I think some politicians have no idea what kind of nonsense they are speaking when they suggest that they are personally opposed to something that is gravely evil, but that they believe it to be a matter of personal conscience. They even believe their Church backs them up on this, and not without cause, since sometimes the same nonsense can be heard spewing from the lips of a priest.

One way to determine whether a difficult moral position is consistent and permissible is to compare it to another, similar moral problem, one in which there is no question about what is right or wrong, and see what we can learn from the comparison.

Consider the case of the hypothetical, fictional German citizen in the 1930's and 1940's...let's call him Johannes Kerrymeister, to make up a name completely at random. Being a faithful Catholic, Herr Kerrymeister is personally opposed to the wholesale slaughter of innocent Jews and others whom society deems to be non-persons.

I'll let you read the rest of it here.

I think this amazing ability to straddle the fence on profound moral issues is rooted in the post-modern rejection of objective truth in the moral realm -- "it may be true for you, but not for me". John Kerry tries to cloak his moral confusion and moral cowardice under the guise of nuance and sophistication.

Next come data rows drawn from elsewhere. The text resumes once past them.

Lemma tcpServerStop_slots_ok e s s' :
  slots_ok s -> tcpServerStop e s = Ret s' -> slots_ok s'.
Proof.
  intros Hok. unfold tcpServerStop.
  set (s1 := if online_tcpServer s then _ else s).
  assert (H1 : slots_ok s1).
  { subst s1. destruct (online_tcpServer s); [|exact Hok].
    now apply (slots_ok_ext s). }
  set (m := if negb (tcpServerClientConnected s1 =? 0) then _ else Ret s1).
  assert (Hm : forall s2, m = Ret s2 -> slots_ok s2).
  { subst m. intros s2. destruct (negb _); [|now intros <-%Ret_inj].
    destruct (for_slots_cases (tcpServerStopClient e) (stopClient e)
                all_slots s1 (tcpServerStopClient_cases e)) as [-> | ->];
      [discriminate|].
    intros <-%Ret_inj.
    apply (fold_slots_invariant slots_ok (stopClient e)); [|exact H1].
    intros j a. apply stopClient_slots_ok. }
  clearbody m. destruct m as [s2|msg|]; [|discriminate..].
  pose proof (Hm s2 eq_refl) as H2. clear Hm.
  change (Ret s2 ≫= ?k) with (k s2). cbv beta zeta.
  set (s3 := match tcpServer s2 with Some _ => _ | None => s2 end).
  assert (H3 : slots_ok s3).
  { subst s3. destruct (tcpServer s2); [|exact H2].
    destruct (settings_debugTcpServer e && negb (inMainMenu e));
      now apply (slots_ok_ext s2). }
  clearbody s3. clear s1 H1 H2.
  destruct (negb _); [|now intros <-%Ret_inj].
  destruct (tcpServerSetState_known e TCP_SERVER_STATE_OFF
              (set_networkUser false (emit EvNetworkUserClose s3)))
    as (s4 & -> & _ & Htab & _); [reflexivity|].
  change (Ret s4 ≫= ?k) with (k s4). cbv beta.
  intros <-%Ret_inj.
  apply (slots_ok_ext s4); try reflexivity.
  apply (slots_ok_table _ _ Htab).
  now apply (slots_ok_ext s3).
Qed.

Lemma tcpServerStop_consistent e s :
  slots_ok s ->
  tcpServerState s <> TCP_SERVER_STATE_OFF ->
  stop_safe s ->
  exists s', tcpServerStop e s = Ret s'
             /\ consistent s'
             /\ tcpServerState s' = TCP_SERVER_STATE_OFF
             /\ tcpServerTimer s' = millisAtStop e.
Proof.
  intros Hok Hon Hsafe.
  destruct (tcpServerStop_spec e s Hon Hsafe)
    as (s' & Hstop & Hst & Hsrv & Hfree & _).
  exists s'. split; [exact Hstop|].
  apply tuple4_fields in Hsrv as (Ho & Hl & Ht & Hn).
  split; [split|split; assumption].
  - unfold service_ok. rewrite Hst, Ho, Hl, Hn.
    split; [unfold TCP_SERVER_STATE_OFF, TCP_SERVER_STATE_MAX; lia|].
    split; [reflexivity|].
    split; [split; [intros [x Hx]|]; discriminate|].
    split; [reflexivity|]. intros _. exact Hfree.
  - exact (tcpServerStop_slots_ok e s s' Hok Hstop).
Qed.



(** [tcpServerStop] on a stopped service: nothing to do. *)
Lemma tcpServerStop_stopped e s :
  consistent s ->
  tcpServerState s = TCP_SERVER_STATE_OFF ->
  tcpServerStop e s = Ret s.
Proof.
  intros [(_ & Hon & Hl & _ & Hfree) (Hc & _)] Hoff.
  rewrite Hoff in Hon, Hl.
  assert (Hz : tcpServerClientConnected s = 0).
  { apply low_bits_free; [exact Hc|].
    apply Hfree. rewrite Hoff. discriminate. }
  assert (Hnone : tcpServer s = None).
  { destruct (tcpServer s) eqn:E; [|reflexivity].
    assert (Hs : is_Some (Some z)) by (now exists z).
    apply Hl in Hs. discriminate. }
  unfold tcpServerStop. rewrite Hon.
  change (TCP_SERVER_STATE_OFF =? TCP_SERVER_STATE_RUNNING) with false.
  cbv iota. rewrite Hz. change (negb (0 =? 0)) with false. cbv iota.
  change (Ret s ≫= ?k) with (k s). cbv beta zeta.
  rewrite Hnone. cbv iota. rewrite Hoff. reflexivity.
Qed.

(** ** The transitions of [tcpServerUpdate] *)

Lemma set_tcpServerState_current s : set_tcpServerState (tcpServerState s) s = s.
Proof. now destruct s. Qed.

(** The two places where [tcpServerUpdate] only displays the state. *)
Lemma display_step (b : bool) e s :
  tcpServerState s < TCP_SERVER_STATE_MAX ->
  exists s', (if b then tcpServerSetState e (tcpServerState s) s else Ret s)
             = Ret s'
             /\ same_but_display s s'
             /\ calls s' = calls s.
Proof.
  intros Hst. destruct b.
  - destruct (tcpServerSetState_known_calls e _ s Hst)
      as (s' & -> & _ & _ & _ & Hcalls & Hsame).
    rewrite set_tcpServerState_current in Hsame. eauto.
  - exists s. auto using same_but_display_refl.
Qed.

Increasingly, the key difference between the Republican Party and the Democrat Party seems to be between those who believe that there exist timeless and universal standards of right and wrong and those who do not. This is not to say that voters, candidates, and activists are perfectly sorted between those parties based on that principle, but that seems to be the trend. Some political analysts have noticed a correlation between voting for Democrats and holding loose attitudes regarding sexual morality. As more and more people with strong religious convictions no longer feel at home in the Democrat Party, those who are hostile to religion and who reject moral absolutes have become dominant in that party.

Even among social liberals, you have a contingent of "9/11 Republicans" -- people who hold secularist views on sexual morality, but who are willing to apply the word evil to Islamofascist terrorism, in contrast to other social liberals who seem to fear that measuring anything, even terrorism, by an absolute moral standard will grant a foothold for absolute moral standards to be applied to sexual mores.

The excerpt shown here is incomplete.